══ Record set ══
(* ===== verification/DeviceProperties.v ===== *)
(** * The kernel and a device, end to end

    A device connected to the kernel: what the kernel sends it, what it
    answers, and what the kernel makes of the answers. *)
From S2P Require Import Prelude Text Commons Enums Buffer Package Packages Roundtrip Config Semaphores Session.
From S2P Require Import Scenario Pcb Kernel Scheduler Handlers Device.
From S2P Require Import KernelMemory KernelScenario.
From Stdlib Require Import Strings.Byte.
Import Buffer Package.

Section DeviceAndKernel.
Context {C : CommonsOps} {Srv : Type} {MS : MemoryServer Srv} {Env : KernelEnv Srv}.
Context (config : t_kernel_config).
Implicit Types (k : t_kernel Srv).

(** The thread with which the kernel answers the announcement of a device,
    and those with which it answers its confirmations. *)
Definition device_threads (socket : Z) (name : string) (l : list io_operation_package_data) : list t_thread :=
  T_process_new_device socket name :: ((λ p, T_io_completion socket name (io_pid p)) <$> l).

Lemma announcement_runs socket name hello k :
  fits name → create_new_io_package name = Ok hello →
  handle_io_client socket hello k = Ok (tt, set_threads (threads k ++ [T_process_new_device socket name]) k).
Proof.
  intros Hn Hh. destruct (new_io_delivers name Hn) as (hello' & Hh' & Hop & Hread & _).
  rewrite Hh in Hh'. injection Hh' as <-. unfold handle_io_client, handle_new_device, process_io_completion.
  rewrite bool_decide_true by done. by run (unfold lift_res; rewrite Hread; reflexivity).
Qed.

Lemma confirmation_runs socket name x reply k :
  fits name → in_i32 x → create_io_completion_package name x = Ok reply →
  handle_io_client socket reply k = Ok (tt, set_threads (threads k ++ [T_io_completion socket name x]) k).
Proof.
  intros Hn Hx Hr. destruct (io_completion_delivers name Hn x Hx) as (reply' & Hr' & Hop & Hread & _).
  rewrite Hr in Hr'. injection Hr' as <-. unfold handle_io_client, handle_new_device, process_io_completion. rewrite Hop.
  rewrite bool_decide_false, bool_decide_true by done. by run (unfold lift_res; rewrite Hread; reflexivity).
Qed.

Lemma set_threads_twice l l' k : set_threads l (set_threads l' k) = set_threads l k.
Proof. by destruct k. Qed.

Lemma confirmations_run socket name l replies k :
  fits name → Forall (λ p, in_i32 (io_pid p)) l →
  Forall2 (λ p reply, create_io_completion_package name (io_pid p) = Ok reply) l replies →
  run_events config (Ev_io_package socket <$> replies) k
  = Ok (tt, set_threads (threads k ++ ((λ p, T_io_completion socket name (io_pid p)) <$> l)) k).
Proof.
  intros Hn Hl Hr. revert k Hl. unfold run_events.
  induction Hr as [|p reply l replies Hp Hr IH]; intros k Hl.
  - cbn. rewrite app_nil_r. by destruct k.
  - apply Forall_cons in Hl as [Hx Hl]. cbn [fmap list_fmap for_each handle_event].
    run (by eapply confirmation_runs). rewrite IH by done.
    rewrite set_threads_twice. cbn [threads set_threads]. by rewrite <- app_assoc.
Qed.

(** C13: a device to which the kernel sends any requests announces itself
    and ends when the kernel disconnects.  What it does is, in this order:
    it sends its name, and then for each request, in the order of arrival, it
    receives it, sleeps its time and, only after that, confirms its process
    once; no request is received before the one before it was confirmed.  Its
    packages survive the socket, and with each of them the kernel starts the
    thread that takes that process out of BLOCKED. *)
Theorem device_serves_the_kernel name socket l requests k :
  fits name → Forall (λ p, in_i32 (io_pid p) ∧ in_i32 (io_sleep_time p)) l →
  Forall2 (λ p request, create_io_operation_package (io_pid p) (io_sleep_time p) = Ok request) l requests →
  ∃ hello replies,
    create_new_io_package name = Ok hello ∧
    Forall2 (λ p reply, create_io_completion_package name (io_pid p) = Ok reply) l replies ∧
    io_main (S (length (wire requests))) (Some name) (mk_device (wire requests) [] [])
      = Ok (tt, mk_device [] (wire (hello :: replies)) (Io_sent hello :: services l requests replies)) ∧
    Forall transmissible (hello :: replies) ∧
    run_events config (Ev_io_package socket <$> hello :: replies) k
      = Ok (tt, set_threads (threads k ++ device_threads socket name l) k).
Proof.
  intros Hn Hl Hq. destruct (new_io_delivers name Hn) as (hello & Hh & _ & _ & Hrecv).
  assert (∃ replies, Forall3 (serves name) l requests replies ∧ Forall transmissible replies ∧
            Forall2 (λ p reply, create_io_completion_package name (io_pid p) = Ok reply) l replies)
    as (replies & Hs & Ht & Hr).
  { clear Hrecv. induction Hq as [|p request l requests Hp Hq IH]; [by exists []; repeat constructor|].
    apply Forall_cons in Hl as [[Hx _] Hl]. destruct (IH Hl) as (replies & Hs & Ht & Hr).
    destruct (io_completion_delivers name Hn _ Hx) as (reply & Hc & _ & _ & Hrecv).
    exists (reply :: replies). by repeat constructor. }
  exists hello, replies. split_and!; [done|done|..].
  - unfold io_main. cbn [from_option id]. run (by apply io_send_runs).
    cbn [io_kernel_in io_kernel_out io_log]. pose proof (requests_bound _ _ _ _ Hl Hs).
    erewrite waiting_requests_ok by (done || lia). done.
  - by constructor.
  - rewrite fmap_cons. unfold run_events. cbn [for_each handle_event].
    run (by eapply announcement_runs). fold (run_events config (Ev_io_package socket <$> replies)).
    erewrite confirmations_run; [|done|by eapply Forall_impl; [exact Hl | intros ? [? _]]|done].
    rewrite set_threads_twice. unfold device_threads. cbn [threads set_threads]. by rewrite <- app_assoc.
Qed.
End DeviceAndKernel.

(** The disk sleeps five and then twenty milliseconds. *)
Definition two_requests : list io_operation_package_data := [
  {| io_pid := 0; io_sleep_time := 5 |}; {| io_pid := 1; io_sleep_time := 20 |} ].

Definition two_sent : list t_package := [the (create_io_operation_package 0 5); the (create_io_operation_package 1 20)].

Lemma device_serves_the_kernel_witness :
  ∃ hello first second,
    io_main 33 (Some "disk"%string) (mk_device (wire two_sent) [] [])
      = Ok (tt, mk_device [] (wire [hello; first; second])
          (Io_sent hello :: services two_requests two_sent [first; second])) ∧
    services two_requests two_sent [first; second] = [
      Io_received (the (create_io_operation_package 0 5)); Io_started 0 5; Io_slept 5000; Io_ended 0; Io_sent first;
      Io_received (the (create_io_operation_package 1 20)); Io_started 1 20; Io_slept 20000; Io_ended 1; Io_sent second] ∧
    threads <$> (match run_events fifo (Ev_io_package 300 <$> [hello; first; second]) (initial_kernel booted []) with
                 | Ok (_, k) => Some k | Crash _ => None end)
      = Some [T_process_new_device 300 "disk"; T_io_completion 300 "disk" 0; T_io_completion 300 "disk" 1].
Proof.
  destruct (device_serves_the_kernel fifo "disk" 300 two_requests two_sent (initial_kernel booted []))
    as (hello & replies & _ & Hr & Hd & _ & Hk).
  - apply (bool_decide_unpack _). vm_compute. reflexivity.
  - apply (bool_decide_unpack _). vm_compute. reflexivity.
  - repeat constructor; vm_compute; reflexivity.
  - destruct replies as [|first [|second [|]]]; try (apply Forall2_length in Hr; discriminate Hr).
    exists hello, first, second. split; [exact Hd|]. split; [reflexivity|]. rewrite Hk. reflexivity.
Defined.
═══
▶ Work item
From the records above, copy each line that contains the word "destruct".

▶ Task solution
  intros Hn Hh. destruct (new_io_delivers name Hn) as (hello' & Hh' & Hop & Hread & _).
  intros Hn Hx Hr. destruct (io_completion_delivers name Hn x Hx) as (reply' & Hr' & Hop & Hread & _).
Proof. by destruct k. Qed.
  - cbn. rewrite app_nil_r. by destruct k.
  intros Hn Hl Hq. destruct (new_io_delivers name Hn) as (hello & Hh & _ & _ & Hrecv).
    apply Forall_cons in Hl as [[Hx _] Hl]. destruct (IH Hl) as (replies & Hs & Ht & Hr).
    destruct (io_completion_delivers name Hn _ Hx) as (reply & Hc & _ & _ & Hrecv).
  destruct (device_serves_the_kernel fifo "disk" 300 two_requests two_sent (initial_kernel booted []))
  - destruct replies as [|first [|second [|]]]; try (apply Forall2_length in Hr; discriminate Hr).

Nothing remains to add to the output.